A cutting-edge vascular treatment program for multiple sclerosis (MS) at Stanford Medical School was terminated in December after some patients undergoing the therapy had complications.
Michael Dake, a Stanford professor of cardiovascular surgery, had surgically widened the internal jugular veins of select MS patients with stents, or mesh wire tubes. The procedure, called an angioplasty, attempted to fix a blockage limiting blood flow from the brain to the heart.
This insufficiency, termed CCSVI, was originally discovered by Dr. Paolo Zamboni, the director of the Vascular Diseases Center at the University of Ferrara in Italy. Zamboni hypothesized that the limited blood flow through the veins contributed to inflammation in the brain associated with MS.

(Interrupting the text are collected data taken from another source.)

Definition scan_redis_keys_in_shard_visit ks (shard_id : nat) (cursor count : Z) kind now_ms (s : S) :
    option (option (Z * Progress)) :=
  if length (ks_maps ks) <=? shard_id then Some None
  else
    let limit := Z.max count 1 in
    let phase := initial_local_scan_phase cursor kind in
    let offset := cur_offset (decode_local_cursor cursor) in
    '(p, stopped) ← scan_shard ks phase shard_id offset limit now_ms kind (mkProgress 0 0 s);
    match stopped with
    | Some offset => Some (Some (encode_local_cursor phase offset, p))
    | None =>
        objects ← shard_object_count_hint (ks_objects ks) shard_id;
        match phase, kind with
        | PhaseString, ScanAll =>
            if 0 <? objects then
              '(p, stopped) ← scan_shard ks PhaseObject shard_id 0 limit now_ms kind p;
              match stopped with
              | Some offset => Some (Some (encode_local_cursor PhaseObject offset, p))
              | None => Some (Some (0%Z, p))
              end
            else Some (Some (0%Z, p))
        | _, _ => Some (Some (0%Z, p))
        end
    end.

(** [visit_redis_keys]: every key, until the visitor says stop. *)
Fixpoint visit_maps (shards : list (FlatMap * Z)) now_ms (s : S) : S * bool :=
  match shards with
  | [] => (s, true)
  | (m, count) :: shards =>
      if (count =? 0)%Z then visit_maps shards now_ms s
      else let '(s, more) := visit_key_iter visitor (snapshot_keys m now_ms) s in
           if more : bool then visit_maps shards now_ms s else (s, false)
  end.

Definition visit_redis_keys ks now_ms (s : S) : option S :=
  let '(s, more) := visit_maps (zip (ks_maps ks) (string_key_counts ks)) now_ms s in
  if more : bool then '(s, _) ← store_visit_keys visitor (ks_objects ks) now_ms s; Some s else Some s.
End visitor.
End key_scan.

(** * What a scan hands out

    The keys of a store stand in a line: the string keys shard by shard, then
    the objects shard by shard.  A cursor is a place on that line; a call hands
    out the next page of it and answers the place after the page. *)

(** ** Cursors *)
Definition in_cursor (shard_id offset : Z) : Prop := (0 ≤ shard_id < 2 ^ 31 ∧ 0 ≤ offset < 2 ^ 32)%Z.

MS patients who had angioplasties in Italy reported improved quality of life, leading to considerable excitement among members of the MS blog community. The wave of interest spread across the globe to Stanford, where Dake became the primary American doctor to perform the new surgery on MS patients.
Although the U.S. Food and Drug Administration (FDA) had not yet approved stents for this particular purpose, physicians have leeway in applying previously approved devices in new ways, according to the Stanford School of Medicine’s public affairs office. The office said Dake lawfully attempted the new surgery on MS patients — some 40 altogether, although the school would not confirm the exact number.
“Dake has used balloon angioplasty and stents in his practice of medicine, based on his knowledge of vascular insufficiency and of certain medical devices and his experience as a cardiovascular surgeon,” wrote Paul Costello, a spokesperson for the medical school, in an e-mail to The Daily.
Then one of Dake’s patients died of a brain hemorrhage on a flight back from visiting the doctor at Stanford. There is now a Facebook group in her memory attempting to raise money to aid further research into CCSVI therapy.
Another patient had to undergo emergency surgery, The Wall Street Journal reported.
In an e-mail to colleagues in December, Dake announced the termination of his angioplasty program until clinical trials could be secured.
“In the interval before our clinical protocol is approved by the appropriate regulatory agencies and necessary trial management infrastructure is secured, no further endovascular procedures including venograms, balloon angioplasty or stent placement will be performed for the evaluation or management of extracranial venous obstruction in any patients, with or without a diagnosis of Multiple Sclerosis,” he wrote. “I have made this decision after deep soul-searching.”
Stanford is now in the process of applying for grants and clearance to undertake a clinical trial of the therapy to begin late this year or early next year.
An advisory on the Department of Neurology’s Web site dissuades patients from pursuing the therapy at the moment.
“No, [the MS center does not recommend the procedure] at this time,” it said. “There is insufficient evidence of benefit, and possible risk.”
Costello confirmed that the University was no longer performing the procedures.
“The procedure is no longer taking place at Stanford awaiting a clinical trial,” Costello said.
It remains to be seen whether or not the FDA grants Stanford clearance for a clinical trial involving 100 patients in which neuroimaging could confirm whether or not vein blockage is actually a problem related to MS, and whether or not treatments like Dake’s and Zamboni’s could be effective.